(Material provided Opens)

(* ===== verification/Entries.v ===== *)
(** * The entries behind the tables

    What the creation functions (src/reactor/lib/checkpoint.c, order_by_sequence_num
    and order_by_tx_id; core.cpp, seq_log_creation and tx_log_creation) put into the
    tables and what they leave in memory, said without the tables: the same for any
    number of slots.  And what of the preparation of a reaction is always defined. *)
From stdpp Require Import base list gmap.
From S2P Require Import Prelude Memory Checkpoint Chains SeqLog TxLog OrderLog LogCreation.

Module Entries.

(** One version of the checkpoint: its entry is filled and filed. *)
Definition entry_step (st : memory * single_data * list single_data) (v : node * Z) : option (memory * single_data * list single_data) :=
  let '(m, od, ds) := st in
  '(m', d) ← OrderLog.fill_entry v.1 v.2 m od;
  Some (m', d, ds ++ [d]).
Definition entries (g : single_data) (m : memory) (c_log : checkpoint_log) : option (memory * single_data * list single_data) :=
  mfold entry_step (m, g, []) (OrderLog.versions c_log).

(** The entries by sequence number, a later one in place of an earlier one. *)
Definition by_number (ds : list single_data) : gmap Z single_data :=
  foldl (fun M d => <[sd_sequence_number d := d]> M) ∅ ds.

(** Every version has the eight bytes that the debugging output of [tx_log_creation] reads. *)
Definition printable (c_log : checkpoint_log) : Prop :=
  forall n j, (n, j) ∈ OrderLog.versions c_log -> exists z, zget (cd_size (nd_c_data n)) j = Some z /\ 8 <= z.

(** A checkpoint stays readable when blocks are added. *)
Lemma clog_ok_extends m m' c_log : mem_ok m -> OrderLog.extends m m' -> OrderLog.clog_ok m c_log -> OrderLog.clog_ok m' c_log.
Proof.
  intros Hm Hex [Hs Hl Hn]. split; [done|done|]. intros n Hin. destruct (Hn n Hin) as [Hv Hb Hq Ht]. split; [done| |done|done].
  intros k Hk. destruct (Hb k Hk) as (bs & p & Hp & Hz & Hh). exists bs, p. split; [done|]. split; [done|]. by eapply OrderLog.extends_holds.
Qed.

Section Creation.
Context (g : single_data) (m : memory) (c_log : checkpoint_log).
Context (Hm : mem_ok m) (Hg : OrderLog.arrays_ok g) (Hc : OrderLog.clog_ok m c_log).

Lemma filled n j m1 od :
  (n, j) ∈ OrderLog.versions c_log -> OrderLog.extends m m1 -> OrderLog.arrays_ok od ->
  exists m2 d, OrderLog.fill_entry n j m1 od = Some (m2, d) /\ OrderLog.extends m m2 /\ OrderLog.arrays_ok d /\
    0 <= sd_sequence_number d < 2 ^ 31 /\ 0 <= sd_tx_id d < 2 ^ 31.
Proof.
  intros [Hn Hj]%OrderLog.in_versions Hex Ha. pose proof (OrderLog.co_nodes _ _ Hc n Hn) as Hok.
  destruct (OrderLog.fill_entry_ok m n j m1 od) as (m2 & d & Hf & He & Ha2 & Hent & _); [done..|].
  exists m2, d. split; [done|]. split; [by eapply OrderLog.extends_trans|]. split; [done|].
  destruct (OrderLog.no_seq _ _ Hok j Hj) as (q & Hq & Hqr), (OrderLog.no_tx _ _ Hok j Hj) as (t & Ht & Htr).
  pose proof (OrderLog.eo_seq _ _ _ _ _ Hent). pose proof (OrderLog.eo_tx _ _ _ _ _ Hent).
  split; congruence.
Qed.

Lemma seq_entries size slots :
  0 < size < 2 ^ 31 -> 92 < slots ->
  exists st ds, OrderLog.order_by_sequence_num g m (SeqLog.empty_log size slots) 0 c_log = Some st /\
    entries g m c_log = Some (OrderLog.os_mem st, OrderLog.os_ordered st, ds) /\ SeqLog.model (OrderLog.os_log st) = by_number ds.
Proof.
  intros Hsize Hslots. unfold OrderLog.order_by_sequence_num, OrderLog.seq_node_loop.
  rewrite (OrderLog.walk_versions OrderLog.seq_body) by apply Hc. unfold entries.
  destruct (mfold_total (fun st v => OrderLog.seq_body v.1 v.2 st)
    (fun vs st => OrderLog.extends m (OrderLog.os_mem st) /\ OrderLog.arrays_ok (OrderLog.os_ordered st) /\
       SeqLog.wf (OrderLog.os_log st) /\ 92 < sl_slots (OrderLog.os_log st) /\
       exists ds, mfold entry_step (m, g, []) vs = Some (OrderLog.os_mem st, OrderLog.os_ordered st, ds) /\
         SeqLog.model (OrderLog.os_log st) = by_number ds)
    (OrderLog.versions c_log) (OrderLog.SeqState m (SeqLog.empty_log size slots) 0 g)) as (st & Hst & _ & _ & _ & _ & ds & Hds & HM).
  - split; [by apply OrderLog.extends_refl|]. split; [done|]. split; [by apply SeqLog.empty_log_wf|]. split; [done|].
    exists []. split; [done|]. apply SeqLog.empty_log_model.
  - intros l1 [n j] l2 [m1 s1 t1 od1] Hl (Hex & Ha & Hwf & Hsl & ds & Hds & HM).
    cbn [OrderLog.os_mem OrderLog.os_ordered OrderLog.os_log fst snd] in *.
    destruct (filled n j m1 od1) as (m2 & d & Hf & Hex2 & Ha2 & Hq & _); [rewrite Hl; apply elem_of_app; right; left|done|done|].
    unfold OrderLog.seq_body. cbn [OrderLog.os_mem OrderLog.os_ordered OrderLog.os_log OrderLog.os_total]. rewrite Hf. simpl_bind.
    destruct (SeqLog.insert_ok s1 (sd_sequence_number d) d Hwf Hq Hsl) as (s2 & -> & Hwf2 & HM2 & _ & Hsl2). simpl_bind.
    eexists. split; [reflexivity|]. cbn [OrderLog.os_mem OrderLog.os_ordered OrderLog.os_log].
    split; [done|]. split; [done|]. split; [done|]. split; [by rewrite Hsl2|]. exists (ds ++ [d]). split.
    + rewrite mfold_app, Hds. simpl_bind. cbn [mfold entry_step fst snd]. by rewrite Hf.
    + unfold by_number. rewrite foldl_app. cbn [foldl]. by rewrite HM2, HM.
  - exists st, ds. done.
Qed.

Context (Hlong : printable c_log).

Lemma tx_entries size :
  0 < size < 2 ^ 31 ->
  exists st ds, OrderLog.order_by_tx_id g m (TxLog.empty_tx size) c_log = Some st /\
    entries g m c_log = Some (OrderLog.ot_mem st, OrderLog.ot_ordered st, ds) /\ TxLog.wf (OrderLog.ot_log st).
Proof.
  intros Hsize. unfold OrderLog.order_by_tx_id, OrderLog.tx_node_loop.
  rewrite (OrderLog.walk_versions OrderLog.tx_body) by apply Hc. unfold entries.
  destruct (mfold_total (fun st v => OrderLog.tx_body v.1 v.2 st)
    (fun vs st => OrderLog.extends m (OrderLog.ot_mem st) /\ OrderLog.arrays_ok (OrderLog.ot_ordered st) /\ TxLog.wf (OrderLog.ot_log st) /\
       exists ds, mfold entry_step (m, g, []) vs = Some (OrderLog.ot_mem st, OrderLog.ot_ordered st, ds))
    (OrderLog.versions c_log) (OrderLog.TxState m (TxLog.empty_tx size) g)) as (st & Hst & _ & _ & Hwf & ds & Hds).
  - split; [by apply OrderLog.extends_refl|]. split; [done|]. split; [by apply TxLog.empty_tx_wf|]. by exists [].
  - intros l1 [n j] l2 [m1 t1 od1] Hl (Hex & Ha & Hwf & ds & Hds). cbn [OrderLog.ot_mem OrderLog.ot_ordered OrderLog.ot_log fst snd] in *.
    destruct (filled n j m1 od1) as (m2 & d & Hf & Hex2 & Ha2 & _ & Hq); [rewrite Hl; apply elem_of_app; right; left|done|done|].
    unfold OrderLog.tx_body. cbn [OrderLog.ot_mem OrderLog.ot_ordered OrderLog.ot_log]. rewrite Hf. simpl_bind.
    destruct (TxLog.tx_insert_ok t1 (sd_tx_id d) d Hwf Hq) as (t2 & -> & Hwf2 & _). simpl_bind.
    eexists. split; [reflexivity|]. cbn [OrderLog.ot_mem OrderLog.ot_ordered OrderLog.ot_log].
    split; [done|]. split; [done|]. split; [done|]. exists (ds ++ [d]).
    rewrite mfold_app, Hds. simpl_bind. cbn [mfold entry_step fst snd]. by rewrite Hf.
  - by exists st, ds.
Qed.

(** Every entry of the transaction log can be printed. *)
Lemma tx_printable size st n :
  0 < size < 2 ^ 31 -> OrderLog.order_by_tx_id g m (TxLog.empty_tx size) c_log = Some st ->
  n ∈ concat (tl_list (OrderLog.ot_log st)) -> is_Some (load_bytes (OrderLog.ot_mem st) (sd_data (tn_ordered_data n)) 8).
Proof.
  intros Hsize Hst Hn. destruct (OrderLog.order_by_tx_id_correct g m size c_log Hsize Hm Hg Hc) as (st' & Hst' & _ & Hall).
  rewrite Hst in Hst'. injection Hst' as <-. specialize (Hall (tn_tx_id n)).
  assert (tn_ordered_data n ∈ TxLog.model (OrderLog.ot_log st) (tn_tx_id n)) as Hd.
  { apply list_elem_of_fmap. exists n. split; [done|]. by apply list_elem_of_filter. }
  apply list_elem_of_lookup in Hd as [i Hi]. destruct (Forall2_lookup_r _ _ _ _ _ Hall Hi) as ([k j] & Hv%list_elem_of_lookup_2 & Hent).
  apply elem_of_reverse, list_elem_of_filter in Hv as [_ Hv]. destruct (Hlong k j Hv) as (z & Hz & Hz8).
  destruct (OrderLog.eo_data _ _ _ _ _ Hent) as (bs & (p & _ & Hbs & _) & _ & Hh). cbn [fst snd] in Hbs.
  rewrite Hz in Hbs. injection Hbs as ->. apply load_bytes_total. intros x Hx. apply (OrderLog.holds_mapped _ _ _ Hh).
  unfold in_area in *. lia.
Qed.

(** The transaction log can always be built, with the memory the entries leave. *)
Lemma tx_log_created :
  exists m' od ds t, entries g m c_log = Some (m', od, ds) /\ LogCreation.tx_log_creation g m c_log = Some (m', t).
Proof.
  assert (0 < LogCreation.LOG_SIZE < 2 ^ 31) as Hsize by (unfold LogCreation.LOG_SIZE; lia).
  destruct (tx_entries LogCreation.LOG_SIZE Hsize) as (st & ds & Hst & Hds & Hwf).
  exists (OrderLog.ot_mem st), (OrderLog.ot_ordered st), ds, (OrderLog.ot_log st). split; [done|].
  unfold LogCreation.tx_log_creation. rewrite Hst. simpl_bind.
  destruct (TxLog.chain_lookup (OrderLog.ot_log st) 1 Hwf) as (c & Hch & Hl & _); [lia|].
  rewrite TxLog.txhashCode_nonneg by (destruct Hwf as [Hp]; destruct Hp; lia). simpl_bind. rewrite Hch. simpl_bind.
  destruct (mfold_total (fun (_ : unit) t_temp => _ ← load_bytes (OrderLog.ot_mem st) (sd_data (tn_ordered_data t_temp)) 8; Some tt)
    (fun _ _ => True) c tt) as (u & -> & _); [done| |done].
  intros l1 x l2 [] -> _. destruct (tx_printable LogCreation.LOG_SIZE st x Hsize Hst) as [bs ->]; [|by exists tt].
  apply elem_of_concat. exists (l1 ++ x :: l2). split; [by eexists|]. apply elem_of_app. right. left.
Qed.

(** The sequence log is the map of the entries, at the size of the code or any other. *)
Lemma seq_log_created :
  exists m' od ds cr, entries g m c_log = Some (m', od, ds) /\ LogCreation.seq_log_creation g m c_log = Some cr /\
    LogCreation.cr_mem cr = m' /\ SeqLog.model (LogCreation.cr_s_log cr) = by_number ds.
Proof.
  destruct (seq_entries LogCreation.LOG_SIZE LogCreation.LOG_SIZE) as (st & ds & Hst & Hds & HM); [unfold LogCreation.LOG_SIZE; lia..|].
  do 4 eexists. split; [exact Hds|]. unfold LogCreation.seq_log_creation. rewrite Hst. by simpl_bind.
Qed.

End Creation.
End Entries.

(Material provided Closes)

Search the listing above for lines containing "filled", and copy them.

**Response to this task**
(** One version of the checkpoint: its entry is filled and filed. *)
Lemma filled n j m1 od :
    destruct (filled n j m1 od1) as (m2 & d & Hf & Hex2 & Ha2 & Hq & _); [rewrite Hl; apply elem_of_app; right; left|done|done|].
    destruct (filled n j m1 od1) as (m2 & d & Hf & Hex2 & Ha2 & _ & Hq); [rewrite Hl; apply elem_of_app; right; left|done|done|].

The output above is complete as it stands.